• **PROBLEM REQUIREMENTS**
From the records below, output exactly the lines running from the line containing "fill of a shorter" through the line containing "(** A buffer", and no others.

Dataset entries:
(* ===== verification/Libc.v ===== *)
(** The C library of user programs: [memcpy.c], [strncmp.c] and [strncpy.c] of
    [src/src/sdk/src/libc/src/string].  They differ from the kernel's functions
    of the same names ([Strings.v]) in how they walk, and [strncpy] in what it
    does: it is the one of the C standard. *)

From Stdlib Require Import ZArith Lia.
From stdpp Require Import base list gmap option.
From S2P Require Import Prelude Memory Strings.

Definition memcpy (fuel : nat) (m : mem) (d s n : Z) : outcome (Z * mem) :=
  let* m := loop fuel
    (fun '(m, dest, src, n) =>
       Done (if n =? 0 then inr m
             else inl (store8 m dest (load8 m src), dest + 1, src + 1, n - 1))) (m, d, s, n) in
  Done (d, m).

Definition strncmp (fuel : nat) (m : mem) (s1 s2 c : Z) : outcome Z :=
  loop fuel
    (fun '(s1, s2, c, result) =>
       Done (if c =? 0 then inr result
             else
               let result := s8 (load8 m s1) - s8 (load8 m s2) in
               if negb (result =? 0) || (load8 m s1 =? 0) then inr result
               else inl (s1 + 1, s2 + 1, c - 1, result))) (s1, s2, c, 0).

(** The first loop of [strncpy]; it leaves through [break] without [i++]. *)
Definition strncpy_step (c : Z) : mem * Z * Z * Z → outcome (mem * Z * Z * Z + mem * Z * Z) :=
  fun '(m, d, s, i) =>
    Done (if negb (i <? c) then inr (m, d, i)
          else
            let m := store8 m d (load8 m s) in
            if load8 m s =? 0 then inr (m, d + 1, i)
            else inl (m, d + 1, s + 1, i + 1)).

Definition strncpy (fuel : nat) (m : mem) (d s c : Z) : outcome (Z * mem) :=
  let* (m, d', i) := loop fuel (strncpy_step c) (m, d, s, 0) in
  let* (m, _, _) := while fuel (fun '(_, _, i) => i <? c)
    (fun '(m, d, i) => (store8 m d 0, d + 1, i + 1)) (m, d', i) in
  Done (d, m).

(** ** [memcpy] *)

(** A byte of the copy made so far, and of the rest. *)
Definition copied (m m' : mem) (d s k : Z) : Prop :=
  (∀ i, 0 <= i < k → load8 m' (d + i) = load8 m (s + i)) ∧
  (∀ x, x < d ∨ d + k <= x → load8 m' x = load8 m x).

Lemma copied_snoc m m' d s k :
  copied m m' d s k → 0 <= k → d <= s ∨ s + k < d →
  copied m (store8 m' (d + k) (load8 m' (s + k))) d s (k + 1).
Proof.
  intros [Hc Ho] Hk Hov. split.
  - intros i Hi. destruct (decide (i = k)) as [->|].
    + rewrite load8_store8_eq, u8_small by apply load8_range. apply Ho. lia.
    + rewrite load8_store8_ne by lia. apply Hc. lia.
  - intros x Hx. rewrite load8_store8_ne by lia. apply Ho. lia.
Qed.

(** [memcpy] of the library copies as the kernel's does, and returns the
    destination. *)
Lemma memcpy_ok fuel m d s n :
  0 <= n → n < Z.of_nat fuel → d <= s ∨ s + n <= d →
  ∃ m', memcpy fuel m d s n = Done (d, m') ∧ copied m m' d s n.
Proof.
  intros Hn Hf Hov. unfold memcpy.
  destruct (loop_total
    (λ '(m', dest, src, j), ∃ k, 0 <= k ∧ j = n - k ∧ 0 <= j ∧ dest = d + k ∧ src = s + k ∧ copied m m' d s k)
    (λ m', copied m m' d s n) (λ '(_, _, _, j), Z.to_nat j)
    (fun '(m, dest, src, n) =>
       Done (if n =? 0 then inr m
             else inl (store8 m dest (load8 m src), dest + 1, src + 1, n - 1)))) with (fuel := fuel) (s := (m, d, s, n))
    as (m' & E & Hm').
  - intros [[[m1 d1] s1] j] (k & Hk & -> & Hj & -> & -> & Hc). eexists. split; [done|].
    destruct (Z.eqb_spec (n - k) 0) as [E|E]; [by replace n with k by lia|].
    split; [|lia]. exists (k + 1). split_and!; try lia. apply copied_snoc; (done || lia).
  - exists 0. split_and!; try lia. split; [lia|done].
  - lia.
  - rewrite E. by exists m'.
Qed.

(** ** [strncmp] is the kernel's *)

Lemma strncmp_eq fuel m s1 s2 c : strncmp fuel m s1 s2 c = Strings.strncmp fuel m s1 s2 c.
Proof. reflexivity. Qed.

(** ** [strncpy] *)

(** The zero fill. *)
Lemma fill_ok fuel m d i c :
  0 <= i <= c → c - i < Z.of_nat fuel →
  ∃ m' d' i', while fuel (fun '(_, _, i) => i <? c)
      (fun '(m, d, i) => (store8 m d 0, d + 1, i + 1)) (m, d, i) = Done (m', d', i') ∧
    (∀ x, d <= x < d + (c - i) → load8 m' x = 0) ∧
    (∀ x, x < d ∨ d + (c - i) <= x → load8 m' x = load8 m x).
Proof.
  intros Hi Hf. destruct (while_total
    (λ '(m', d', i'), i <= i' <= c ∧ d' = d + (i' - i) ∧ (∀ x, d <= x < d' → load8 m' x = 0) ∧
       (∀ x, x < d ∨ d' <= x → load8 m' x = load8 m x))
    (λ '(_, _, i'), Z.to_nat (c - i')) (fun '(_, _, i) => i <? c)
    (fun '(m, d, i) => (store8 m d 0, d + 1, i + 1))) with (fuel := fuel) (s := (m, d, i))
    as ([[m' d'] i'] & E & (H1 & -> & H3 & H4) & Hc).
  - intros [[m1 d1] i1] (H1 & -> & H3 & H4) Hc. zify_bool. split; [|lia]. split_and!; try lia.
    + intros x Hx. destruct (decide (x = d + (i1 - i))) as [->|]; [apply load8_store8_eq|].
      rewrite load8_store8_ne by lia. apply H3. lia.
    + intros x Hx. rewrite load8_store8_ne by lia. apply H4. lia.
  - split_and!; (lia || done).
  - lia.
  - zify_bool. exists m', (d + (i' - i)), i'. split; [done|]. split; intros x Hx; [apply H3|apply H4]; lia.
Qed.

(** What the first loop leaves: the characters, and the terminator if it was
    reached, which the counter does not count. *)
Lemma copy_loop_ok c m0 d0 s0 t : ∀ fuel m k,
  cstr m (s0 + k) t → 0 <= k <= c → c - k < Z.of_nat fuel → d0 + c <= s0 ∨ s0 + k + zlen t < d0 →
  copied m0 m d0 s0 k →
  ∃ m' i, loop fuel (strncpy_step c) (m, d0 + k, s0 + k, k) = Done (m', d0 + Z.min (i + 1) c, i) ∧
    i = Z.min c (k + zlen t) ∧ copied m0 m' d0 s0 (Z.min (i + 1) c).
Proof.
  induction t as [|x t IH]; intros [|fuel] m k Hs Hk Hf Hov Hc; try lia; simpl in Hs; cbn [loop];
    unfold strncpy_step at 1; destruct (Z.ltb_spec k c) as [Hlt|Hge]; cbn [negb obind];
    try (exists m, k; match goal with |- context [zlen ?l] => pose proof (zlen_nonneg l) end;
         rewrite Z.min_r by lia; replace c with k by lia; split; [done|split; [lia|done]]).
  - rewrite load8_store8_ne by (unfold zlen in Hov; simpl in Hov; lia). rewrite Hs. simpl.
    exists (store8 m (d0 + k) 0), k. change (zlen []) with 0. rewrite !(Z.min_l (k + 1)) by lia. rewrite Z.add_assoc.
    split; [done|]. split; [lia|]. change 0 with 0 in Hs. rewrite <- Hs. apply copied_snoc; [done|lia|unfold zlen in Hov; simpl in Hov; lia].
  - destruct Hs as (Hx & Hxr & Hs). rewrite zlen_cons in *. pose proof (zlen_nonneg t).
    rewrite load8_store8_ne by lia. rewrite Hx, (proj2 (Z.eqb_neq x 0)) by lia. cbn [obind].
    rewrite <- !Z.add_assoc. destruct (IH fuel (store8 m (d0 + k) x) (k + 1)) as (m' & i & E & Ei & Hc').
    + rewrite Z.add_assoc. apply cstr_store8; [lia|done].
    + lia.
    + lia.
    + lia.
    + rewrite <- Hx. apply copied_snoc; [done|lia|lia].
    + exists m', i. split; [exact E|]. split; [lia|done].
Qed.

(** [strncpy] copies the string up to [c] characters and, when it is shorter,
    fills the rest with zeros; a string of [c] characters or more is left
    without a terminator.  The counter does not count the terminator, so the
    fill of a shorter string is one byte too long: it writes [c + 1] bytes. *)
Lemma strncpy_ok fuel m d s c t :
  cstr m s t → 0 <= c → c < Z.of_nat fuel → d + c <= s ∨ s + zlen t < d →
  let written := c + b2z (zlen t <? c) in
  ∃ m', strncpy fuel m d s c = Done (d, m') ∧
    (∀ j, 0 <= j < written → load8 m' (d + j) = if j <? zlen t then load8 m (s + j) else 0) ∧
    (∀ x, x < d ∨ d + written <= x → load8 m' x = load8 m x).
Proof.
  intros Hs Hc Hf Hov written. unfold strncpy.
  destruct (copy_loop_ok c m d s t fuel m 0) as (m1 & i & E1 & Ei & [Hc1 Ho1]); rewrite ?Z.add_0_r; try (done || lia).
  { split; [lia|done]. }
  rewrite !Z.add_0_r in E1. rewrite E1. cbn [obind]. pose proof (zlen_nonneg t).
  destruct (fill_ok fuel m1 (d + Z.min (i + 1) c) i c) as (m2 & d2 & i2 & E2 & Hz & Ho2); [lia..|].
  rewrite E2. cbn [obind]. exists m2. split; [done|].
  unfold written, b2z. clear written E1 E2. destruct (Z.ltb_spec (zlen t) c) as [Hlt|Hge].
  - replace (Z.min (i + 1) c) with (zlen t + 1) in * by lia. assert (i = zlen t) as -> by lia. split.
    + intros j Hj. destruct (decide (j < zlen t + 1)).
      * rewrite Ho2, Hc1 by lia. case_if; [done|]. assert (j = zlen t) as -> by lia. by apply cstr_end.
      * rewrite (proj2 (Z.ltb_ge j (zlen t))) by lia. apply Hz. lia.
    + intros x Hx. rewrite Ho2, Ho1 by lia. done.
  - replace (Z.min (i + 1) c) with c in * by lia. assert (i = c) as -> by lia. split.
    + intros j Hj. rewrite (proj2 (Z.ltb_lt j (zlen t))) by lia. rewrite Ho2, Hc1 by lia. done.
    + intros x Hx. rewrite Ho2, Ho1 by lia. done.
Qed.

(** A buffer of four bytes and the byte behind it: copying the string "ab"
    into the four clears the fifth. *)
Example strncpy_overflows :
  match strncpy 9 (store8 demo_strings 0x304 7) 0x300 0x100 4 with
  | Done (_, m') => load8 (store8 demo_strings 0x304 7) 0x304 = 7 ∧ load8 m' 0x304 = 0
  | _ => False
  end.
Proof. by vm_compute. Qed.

• **EXERCISE SOLUTION**
    fill of a shorter string is one byte too long: it writes [c + 1] bytes. *)
Lemma strncpy_ok fuel m d s c t :
  cstr m s t → 0 <= c → c < Z.of_nat fuel → d + c <= s ∨ s + zlen t < d →
  let written := c + b2z (zlen t <? c) in
  ∃ m', strncpy fuel m d s c = Done (d, m') ∧
    (∀ j, 0 <= j < written → load8 m' (d + j) = if j <? zlen t then load8 m (s + j) else 0) ∧
    (∀ x, x < d ∨ d + written <= x → load8 m' x = load8 m x).
Proof.
  intros Hs Hc Hf Hov written. unfold strncpy.
  destruct (copy_loop_ok c m d s t fuel m 0) as (m1 & i & E1 & Ei & [Hc1 Ho1]); rewrite ?Z.add_0_r; try (done || lia).
  { split; [lia|done]. }
  rewrite !Z.add_0_r in E1. rewrite E1. cbn [obind]. pose proof (zlen_nonneg t).
  destruct (fill_ok fuel m1 (d + Z.min (i + 1) c) i c) as (m2 & d2 & i2 & E2 & Hz & Ho2); [lia..|].
  rewrite E2. cbn [obind]. exists m2. split; [done|].
  unfold written, b2z. clear written E1 E2. destruct (Z.ltb_spec (zlen t) c) as [Hlt|Hge].
  - replace (Z.min (i + 1) c) with (zlen t + 1) in * by lia. assert (i = zlen t) as -> by lia. split.
    + intros j Hj. destruct (decide (j < zlen t + 1)).
      * rewrite Ho2, Hc1 by lia. case_if; [done|]. assert (j = zlen t) as -> by lia. by apply cstr_end.
      * rewrite (proj2 (Z.ltb_ge j (zlen t))) by lia. apply Hz. lia.
    + intros x Hx. rewrite Ho2, Ho1 by lia. done.
  - replace (Z.min (i + 1) c) with c in * by lia. assert (i = c) as -> by lia. split.
    + intros j Hj. rewrite (proj2 (Z.ltb_lt j (zlen t))) by lia. rewrite Ho2, Hc1 by lia. done.
    + intros x Hx. rewrite Ho2, Ho1 by lia. done.
Qed.

(** A buffer of four bytes and the byte behind it: copying the string "ab"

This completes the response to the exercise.